---------- Dataset content

(** No update names the inserted document unless there is one. *)
Lemma updates_insertion r old new um u :
  (forall iid k, update_at r old new iid k (option_map upd_value (BTreeMap.get (iid, k) um))) ->
  BTreeMap.wf um -> (forall e, e ∈ um -> e.1 = (upd_index_id e.2, upd_key e.2)) -> u ∈ map snd um ->
  forall i, upd_value u = NonClustered i -> exists d, new = Some d /\ i = id d.
Proof.
  intros Hum Hwf Hkeys (e & -> & He)%list_elem_of_fmap i Hi. pose proof (Hkeys e He) as Hk. destruct e as [key u]. cbn [fst snd] in *.
  apply BTreeMap.elem_of_get in He; [|done]. rewrite Hk in He. specialize (Hum (upd_index_id u) (upd_key u)).
  rewrite He in Hum. cbn [option_map] in Hum. rewrite Hi in Hum. cbn [update_at] in Hum.
  destruct Hum as (d & _ & _ & ? & ? & _). by exists d.
Qed.
End follow.

(** ** The in-memory indexes follow the writes *)

Lemma foldM_pure {E S A} (f : S -> A -> outcome E S) (g : S -> A -> S) xs :
  (forall s x, x ∈ xs -> f s x = Ret (g s x)) -> forall s, foldM f s xs = Ret (fold_left g xs s).
Proof.
  induction xs as [|x xs IH]; intros Hf s; cbn [foldM fold_left]; [done|]. rewrite Hf by left. cbn [obind].
  apply IH. intros. apply Hf. by right.
Qed.
Lemma get_components_rows cache interval comps : forall lo n,
  BTreeMap.wf m -> chain lo (end_ interval) comps ->
  (forall i, (true, i) ∈ comps -> map (fun e => (e.1.2, e.2)) (cached_range cache iid i) = rows_in i m) ->
  concat (map (expand Asc) (get_components cache iid interval n comps)) = rows_in (MkInterval lo (end_ interval)) m.
Proof.
  induction comps as [|[b i] comps IH]; intros lo n Hwf Hch Hin; [by inversion Hch|].
  pose proof (chain_rows _ _ _ m Hwf Hch) as Hrows. cbn [get_components].
  destruct (chain_inv _ _ _ _ _ Hch) as [Hs Hrest].
  destruct (MAX_CACHED_RANGES_PER_INTERVAL <=? n)%nat; [cbn [map concat expand order_apply]; by rewrite app_nil_r, Hs|].
  assert (Htail : forall n', concat (map (expand Asc) (get_components cache iid interval n' comps)) = concat (map (fun c => rows_in c.2 m) comps)).
  { intros n'. destruct Hrest as [[-> _]|(mid & _ & _ & _ & Hch')]; [done|]. rewrite (chain_rows _ _ _ m Hwf Hch').
    apply IH; [done..|]. intros j Hj. apply Hin. by right. }
  rewrite <- Hrows. cbn [map concat snd]. destruct b.
  - rewrite map_app, concat_app, Htail, <- (Hin i) by left. f_equal. rewrite map_map.
    clear. induction (cached_range cache iid i) as [|[[? k] [ts d]] l IHl]; cbn [map concat app]; [done|]. by rewrite IHl.
  - cbn [map concat expand order_apply]. by rewrite Htail.
Qed.
(* ===== verification/QueryRange.v ===== *)
(** * QueryRange: the interval of an index that a query asks for
      (src/crates/common/src/query.rs: IndexRange, SplitIndexRange,
       IndexRangeExpression)

    A query restricts the fields of an index by equalities and by bounds on one
    further field; [compile] checks that the restrictions follow the order of
    the index and turns them into an interval of index keys.  Names in error
    messages are left out; an undefined value is [None]. *)

From S2P Require Import Prelude Ord BTreeMap BinaryKey Bounds Interval Identifier Value Sorting SortingDecode Base32 IdV6 Document TableMapping IndexRegistry IndexUpdates IndexKeys MemoryIndexes IndexSnapshot.

Local Open Scope Z_scope.

Notation MaybeValue := (option ConvexValue) (only parsing).

Inductive IndexRangeExpression :=
| RangeEq (field_path : FieldPath) (v : MaybeValue)
| RangeGt (field_path : FieldPath) (v : MaybeValue)
| RangeGte (field_path : FieldPath) (v : MaybeValue)
| RangeLt (field_path : FieldPath) (v : MaybeValue)
| RangeLte (field_path : FieldPath) (v : MaybeValue).

(** [std::ops::Bound]. *)
Inductive ValueBound := NoBound | Including (v : MaybeValue) | Excluding (v : MaybeValue).

Record IndexInequality := MkInequality {
  ineq_field_path : FieldPath;
  ineq_start : ValueBound;
  ineq_end : ValueBound;
}.

Record SplitIndexRange := MkSplitRange {
  equalities : BTreeMap.t FieldPath MaybeValue;
  inequality : option IndexInequality;
}.

Inductive range_error :=
| AlreadyDefinedBound
| BoundsOnMultipleFields
| DuplicateFields
| FieldNotInIndex
| InvalidIndexRange
| NoIncrement.

(** The state of the loop of [split]. *)
Record SplitState := MkSplitState {
  st_equalities : BTreeMap.t FieldPath MaybeValue;
  st_path : option FieldPath;
  st_start : ValueBound;
  st_end : ValueBound;
}.

Definition is_bounded (b : ValueBound) : bool := match b with NoBound => false | _ => true end.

--------------------

(What to produce) Lines with "NoBound": return each one from the data above.

(Answer to the problem)
Inductive ValueBound := NoBound | Including (v : MaybeValue) | Excluding (v : MaybeValue).
Definition is_bounded (b : ValueBound) : bool := match b with NoBound => false | _ => true end.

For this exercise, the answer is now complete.